## TRY IT
Wherever a line in the data holds the word "ContainsByte", pull that line out.

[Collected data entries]
(** [parseQuery]: the values of the well-formed pairs, and whether no pair was
    malformed. *)
Fixpoint parsePairs (pairs : list string) (m : Values) (ok : bool) : Values * bool :=
  match pairs with
  | [] => (m, ok)
  | p :: ps =>
      if ContainsByte p ";" then parsePairs ps m false
      else if String.eqb p "" then parsePairs ps m ok
      else match parsePair p with
           | Some (k, v) => parsePairs ps (Values_Add m k v) ok
           | None => parsePairs ps m false
           end
  end.

Definition parseQueryAll (query : string) : Values * bool :=
  parsePairs (Split query "&") ∅ true.

(** [url.ParseQuery]; its error excludes the values for every caller here. *)
Definition ParseQuery (query : string) : option Values :=
  let '(m, ok) := parseQueryAll query in if ok then Some m else None.

(** [Values.Encode]: sorted by key. *)
Fixpoint encodePairs (kvs : list (string * string)) : string :=
  match kvs with
  | [] => EmptyString
  | [(k, v)] => QueryEscape k +:+ "=" +:+ QueryEscape v
  | (k, v) :: rest =>
      QueryEscape k +:+ "=" +:+ QueryEscape v +:+ "&" +:+ encodePairs rest
  end.
Definition sortedKeys (v : Values) : list string :=
  merge_sort String.le (elements (dom v)).
Definition flatPairs (v : Values) (keys : list string) : list (string * string) :=
  keys ≫= (fun k => (fun x => (k, x)) <$> Values_lookup v k).
Definition Encode (v : Values) : string := encodePairs (flatPairs v (sortedKeys v)).

(** ** URLs *)

Record Userinfo := mkUserinfo { username : string; password : option string }.

Record URL := mkURL {
  Scheme : string;
  Opaque : string;
  User : option Userinfo;
  Host : string;
  Path : string;
  RawPath : string;
  OmitHost : bool;
  ForceQuery : bool;
  RawQuery : string;
  Fragment : string;
  RawFragment : string
}.

#[export] Instance URL_settable : Settable URL :=
  fun u => mkURL (Scheme u) (Opaque u) (User u) (Host u) (Path u) (RawPath u) (OmitHost u)
             (ForceQuery u) (RawQuery u) (Fragment u) (RawFragment u).

Definition emptyURL : URL := mkURL "" "" None "" "" "" false false "" "" "".

(** [getScheme]: [None] when the scheme is missing before a colon. *)
Fixpoint getScheme_from (first : bool) (s : string) : option (option (string * string)) :=
  match s with
  | EmptyString => Some None
  | String c rest =>
      if is_alpha c then
        match getScheme_from false rest with
        | Some (Some (sch, r)) => Some (Some (String c sch, r))
        | o => o
        end
      else if is_digit c || one_of "+-." c then
        if first then Some None
        else match getScheme_from false rest with
             | Some (Some (sch, r)) => Some (Some (String c sch, r))
             | o => o
             end
      else if Ascii.eqb c ":" then
        if first then None else Some (Some (EmptyString, rest))
      else Some None
  end.
Definition getScheme (rawURL : string) : option (string * string) :=
  match getScheme_from true rawURL with
  | None => None
  | Some None => Some (EmptyString, rawURL)
  | Some (Some (sch, rest)) => Some (sch, rest)
  end.

Definition is_ctl (c : ascii) : bool := ((byte_of c <? 32) || (byte_of c =? 127))%N.
Definition containsCTL (s : string) : bool := negb (str_forallb (fun c => negb (is_ctl c)) s).

Definition validOptionalPort (port : string) : bool :=
  match port with
  | EmptyString => true
  | String c rest => Ascii.eqb c ":" && str_forallb is_digit rest
  end.

Definition validUserinfo (s : string) : bool :=
  str_forallb (fun c => is_alpha c || is_digit c || one_of "-._:~!$&'()*+,;=%@" c) s.

Definition parseHost (host : string) : option string :=
  if HasPrefix host "[" then
    match LastIndexByte host "]" with
    | None => None
    | Some i =>
        if negb (validOptionalPort (str_drop (S i) host)) then None
        else match Index (str_take i host) "%25" with
             | Some zone =>
                 match unescape (str_take zone host) encodeHost,
                       unescape (str_drop zone (str_take i host)) encodeZone,
                       unescape (str_drop i host) encodeHost with
                 | Some h1, Some h2, Some h3 => Some (h1 +:+ h2 +:+ h3)
                 | _, _, _ => None
                 end
             | None => unescape host encodeHost
             end
    end
  else match LastIndexByte host ":" with
       | Some i =>
           if validOptionalPort (str_drop i host) then unescape host encodeHost else None
       | None => unescape host encodeHost
       end.

Definition parseUserinfo (userinfo : string) : option Userinfo :=
  if negb (validUserinfo userinfo) then None
  else match Cut userinfo ":" with
       | (_, _, false) =>
           (fun n => mkUserinfo n None) <$> unescape userinfo encodeUserPassword
       | (n, p, true) =>
           match unescape n encodeUserPassword, unescape p encodeUserPassword with
           | Some n, Some p => Some (mkUserinfo n (Some p))
           | _, _ => None
           end
       end.

Definition parseAuthority (authority : string) : option (option Userinfo * string) :=
  match LastIndexByte authority "@" with
  | None => (fun h => (None, h)) <$> parseHost authority
  | Some i =>
      match parseHost (str_drop (S i) authority), parseUserinfo (str_take i authority) with
      | Some h, Some u => Some (Some u, h)
      | _, _ => None
      end
  end.

Definition setPath (u : URL) (p : string) : option URL :=
  match unescape p encodePath with
  | None => None
  | Some path =>
      Some (u <| Path := path |>
              <| RawPath := if String.eqb p (escape path encodePath) then "" else p |>)
  end.

Fixpoint count_byte (s : string) (c : ascii) : nat :=
  match s with
  | EmptyString => O
  | String a s => ((if Ascii.eqb a c then 1 else 0) + count_byte s c)%nat
  end.

(** Splits the query off what follows the scheme. *)
Definition splitQuery (rest : string) : bool * string * string :=
  if HasSuffix rest "?" && (count_byte rest "?" =? 1)%nat
  then (true, str_take (String.length rest - 1) rest, EmptyString)
  else let '(r, q, _) := Cut rest "?" in (false, r, q).

(** The authority and path part of [parse], after scheme and query. *)
Definition parseHierarchy (u : URL) (rest : string) : option URL :=
  let hasScheme := negb (String.eqb (Scheme u) "") in
  if (hasScheme || negb (HasPrefix rest "///")) && HasPrefix rest "//" then
    let authority := str_drop 2 rest in
    let i := default (String.length authority) (IndexByte authority "/") in
    match parseAuthority (str_take i authority) with
    | None => None
    | Some (user, host) =>
        setPath (u <| User := user |> <| Host := host |>) (str_drop i authority)
    end
  else
    setPath (u <| OmitHost := hasScheme && HasPrefix rest "/" |>) rest.

(** [parse(rawURL, false)]. *)
Definition parse (rawURL : string) : option URL :=
  if containsCTL rawURL then None
  else if String.eqb rawURL "*" then Some (emptyURL <| Path := "*" |>)
  else match getScheme rawURL with
  | None => None
  | Some (scheme, rest0) =>
      let scheme := lower_ascii scheme in
      let '(force, rest, query) := splitQuery rest0 in
      let u := emptyURL <| Scheme := scheme |> <| ForceQuery := force |> <| RawQuery := query |> in
      if negb (HasPrefix rest "/") then
        if negb (String.eqb scheme "") then Some (u <| Opaque := rest |>)
        else if ContainsByte (Cut rest "/").1.1 ":" then None
        else parseHierarchy u rest
      else parseHierarchy u rest
  end.

Definition setFragment (u : URL) (f : string) : option URL :=
  match unescape f encodeFragment with
  | None => None
  | Some frag =>
      Some (u <| Fragment := frag |>
              <| RawFragment := if String.eqb f (escape frag encodeFragment) then "" else f |>)
  end.

(** [url.Parse]. *)
Definition Parse (rawURL : string) : option URL :=
  let '(u, frag, _) := Cut rawURL "#" in
  match parse u with
  | None => None
  | Some url => if String.eqb frag "" then Some url else setFragment url frag
  end.

Definition IsAbs (u : URL) : bool := negb (String.eqb (Scheme u) "").
(** [u.Query()] drops malformed pairs. *)
Definition Query (u : URL) : Values := (parseQueryAll (RawQuery u)).1.

Definition splitHostPort (hostPort : string) : string * string :=
  let '(host, port) :=
    match LastIndexByte hostPort ":" with
    | Some i =>
        if validOptionalPort (str_drop i hostPort)
        then (str_take i hostPort, str_drop (S i) hostPort) else (hostPort, EmptyString)
    | None => (hostPort, EmptyString)
    end in
  if HasPrefix host "[" && HasSuffix host "]"
  then (str_take (String.length host - 2) (str_drop 1 host), port)
  else (host, port).
Definition Hostname (u : URL) : string := (splitHostPort (Host u)).1.
Definition Port (u : URL) : string := (splitHostPort (Host u)).2.

Definition validEncoded (s : string) (mode : encoding) : bool :=
  str_forallb (fun c => one_of "!$&'()*+,;=:@[]%" c || negb (shouldEscape c mode)) s.

Definition EscapedPath (u : URL) : string :=
  if negb (String.eqb (RawPath u) "") && validEncoded (RawPath u) encodePath &&
     bool_decide (unescape (RawPath u) encodePath = Some (Path u))
  then RawPath u
  else if String.eqb (Path u) "*" then "*"
  else escape (Path u) encodePath.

## RESULT OF THIS EXERCISE
      if ContainsByte p ";" then parsePairs ps m false
        else if ContainsByte (Cut rest "/").1.1 ":" then None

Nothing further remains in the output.